Der Vulkan Sabalan mit einer Höhe von 4811 m gilt als dritthöchster Berg im Iran nach Damavand und Alam-Kuh und ist der höchste Gipfel der iranischen Region Ost-Aserbaidschan. Der Sabalan ist nach dem Damavand das beliebteste Ziel für die iranischen Bergsteiger und besonders für die Azari (Azari ist eine Sprache und eine Bevölkerungsgruppe in Aserbaidschan) sowie die kurdische Bevölkerung, die in der Nähe vom Sabalan beheimatet ist.
Frau Parvaneh Kazami, eine renommierte Bergsteigerin im Iran, hatte eine drei-tägige Sabalan-Bergwandertour geplant. Sie plante die Tour für die Zeit vom So. 30.06.2019 bis Mi. 3.07.2019, um so den Andrang der vielen Bergsteiger am Wochenende zu vermeiden.

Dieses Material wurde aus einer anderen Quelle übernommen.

(** The discriminant is lifted, and the payload with it. *)
Lemma lift_variant_back o d2 carriers : variant_case_ref node i = inr o -> i < variant_case_count node -> 1 + zlength joined <= 17 ->
  Forall2 carried joined carriers ->
  reads d2 (lift_flat_payload o carriers) (fun p => option_map norm p = option_map norm payload) ->
  reads d2 (lift_flat_variant run_release malloc_ok sizeof_value flatten_inner lift_inner flatten_here node ref (VI32 (s32 i) :: carriers))
    (fun v' => norm v' = norm (make_variant node i payload)).
Proof using Hi Hhere.
  intros Href Hlt H17 Hcar Hp. pose proof (index_range i Hi) as Hu. pose proof (Forall2_length _ _ _ Hcar) as Hlen.
  unfold lift_flat_variant. apply reads_then. eapply reads_pure; [exact Hhere|]. rewrite take_ge by (simpl; lia).
  rewrite (bool_decide_eq_true_2 (length (FLAT_I32 :: joined) = _)) by (cbn [length]; by rewrite Hlen). cbn [need]. apply reads_then, reads_done.
  rewrite wrap_to_signed by done.
  rewrite Z.geb_leb, (proj2 (Z.leb_gt _ _)) by lia. cbn [negb need]. apply reads_then, reads_done, reads_then. eapply reads_pure; [exact Href|].
  apply reads_then. eapply reads_mono; [exact Hp|]. intros p Hn. cbn [tail]. rewrite (carried_kinds _ _ Hcar), bool_decide_eq_true_2 by done.
  apply reads_then, reads_or_else. cbn [need]. apply reads_done, reads_done. by apply norm_variant.
Qed.

Lemma flat_variant_spec L d capacity : case_value (has_type cm f) c payload -> regions L d -> 1 + zlength joined <= capacity -> 1 + zlength joined <= 17 ->
  lowers L d nothing (lower_flat_variant flatten_inner lower_inner flatten_here node ref (make_variant node i payload) capacity)
    (stands (FLAT_I32 :: joined) (lift_flat_variant run_release malloc_ok sizeof_value flatten_inner lift_inner flatten_here node ref)
      (make_variant node i payload)).
Proof using Hmalloc Hcs Has Hi Hc Hhere.
  intros Hval HL Hcap H17. destruct flat_case as (o & Href & Hlt & Hund & Ho). pose proof (under_length _ _ Hund) as Hlen.
  pose proof (to_signed_range 32 i eq_refl (index_range i Hi)) as Hs.
  pose proof (fun d2 carriers => lift_variant_back o d2 carriers Href Hlt H17) as Hback.
  unfold lower_flat_variant. rewrite Has, Z.geb_leb, (proj2 (Z.leb_gt _ _)) by lia. cbn [negb need]. apply lowers_step, reads_done, lowers_step.
  eapply reads_pure; [exact Hhere|]. rewrite take_ge by (simpl; lia). rewrite (proj2 (Z.ltb_ge _ _)) by (simpl; lia). cbn [negb need].
  apply lowers_step, reads_done, lowers_step. eapply reads_pure; [exact Href|].
  destruct Hval as [|t v Hvt]; destruct o as [e|]; try done; cbn [opt] in Hund, Hlen.
  - apply lowers_step, reads_done. cbn [tail]. destruct (carriers_back [] joined [] Hund ltac:(constructor)) as (car & E & Hcar & _). apply lowers_step.
    eapply reads_pure; [exact E|]. apply lowers_ret. split; [by constructor|]. intros d2 _. apply Hback; [done|]. by apply reads_done.
  - destruct Ho as [Hfl He].
    eapply (lowers_bind cm f L d _ nothing nothing _ _ (fun r L1 d1 => fst r = flat t /\ stands (flat t) (lift_inner e) v (snd r) L1 d1)); [done|done| |].
    + apply lowers_step. eapply reads_pure; [exact Hfl|]. rewrite take_ge by lia.
      eapply (lowers_bind cm f L d _ nothing nothing); [done|done|apply (He v L d); try (done || (unfold MAX_LOWERED_PARAMS; lia))|].
      intros vs L1 d1 Hst _ _. pose proof (Forall2_length _ _ _ (proj1 Hst)) as Hl. rewrite bool_decide_eq_true_2 by done.
      rewrite (proj2 (Nat.leb_le _ _)) by (simpl; lia). cbn [andb need]. apply lowers_step, reads_done, lowers_ret. intros _ _. done.
    + intros [fs vs] L1 d1 [Hfs [Hvs Hst]] _ _. cbn [fst snd] in Hfs, Hvs, Hst. subst fs. cbn [tail]. destruct (carriers_back (flat t) joined vs Hund Hvs) as (car & E & Hcar & Eback).
      apply lowers_step. eapply reads_pure; [exact E|]. apply lowers_ret. intros _ _. split; [by constructor|]. intros d2 Ha. cbn [app] in Ha.
      apply Hback; [done|]. pose proof (Forall2_length _ _ _ Hcar) as Hlc. cbn [lift_flat_payload]. apply reads_then. eapply reads_pure; [exact Hfl|].
      rewrite take_ge by lia. rewrite (proj2 (Nat.leb_le _ _)) by lia. rewrite Hmalloc. cbn [need]. apply reads_then, reads_done, reads_then.
      eapply reads_pure; [exact Eback|]. apply reads_then, reads_done, reads_then. eapply reads_mono; [by apply Hst|].
      intros v' Hn. apply reads_done. cbn. by rewrite Hn.
Qed.

End Variant.

End Parts.

(** *** All types *)

Abbreviation flatten_at := (canonical_flatten_type_inner graph ptype).
Abbreviation lift_flat_at := (lift_flat_value_inner run_release graph (Some cm) malloc_ok sizeof_value hooks).
Abbreviation lower_flat_at := (lower_flat_value_inner graph (Some cm) hooks).
Abbreviation flat_codec_at n := (flat_codec (flatten_at n) (lower_flat_at n) (lift_flat_at n)).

Am 30.06. trafen wir uns im West- ZOB-Terminal in Teheran. Der VIP Reisebus fuhr pünktlich um 22.00 Uhr direkt auf die Karaj Autobahn nach Qazvin Richtung Khalkhal und Meshgin Shahr ab. Nach fast 700 km stiegen wir um 5:30 Uhr in der Nähe eines kleinen Dorfes, Fakhrabad, aus. Von dort aus fuhren wir mit einem PKW zu der Thermalquelle Shabil, die sich auf 2620 m Höhe befindet.

Ein entgegenkommender PKW hat uns mit Lichthupe zum Stehenbleiben aufgefordert. Der Fahrer hielt neben unserem Fahrzeug an, kurbelte die Fensterscheibe runter und unterhielt sich mit unserem Fahrer. Er warnte uns vor den dichten Nebelbänken auf unserer Strecke. Nach einer Stunde kamen wir in Shabil an, es war nass, neblig und kalt.

Wir waren praktisch die ganze Nacht unterwegs gewesen und konnten uns deshalb nicht ausruhen. Deswegen mieteten wir uns in der großen Thermalanlage ein Zimmer, wo wir uns kurz ausruhen konnten bevor wir uns ins Thermalbad begaben. Heißes, klares, wohltuendes Wasser hat uns gutgetan.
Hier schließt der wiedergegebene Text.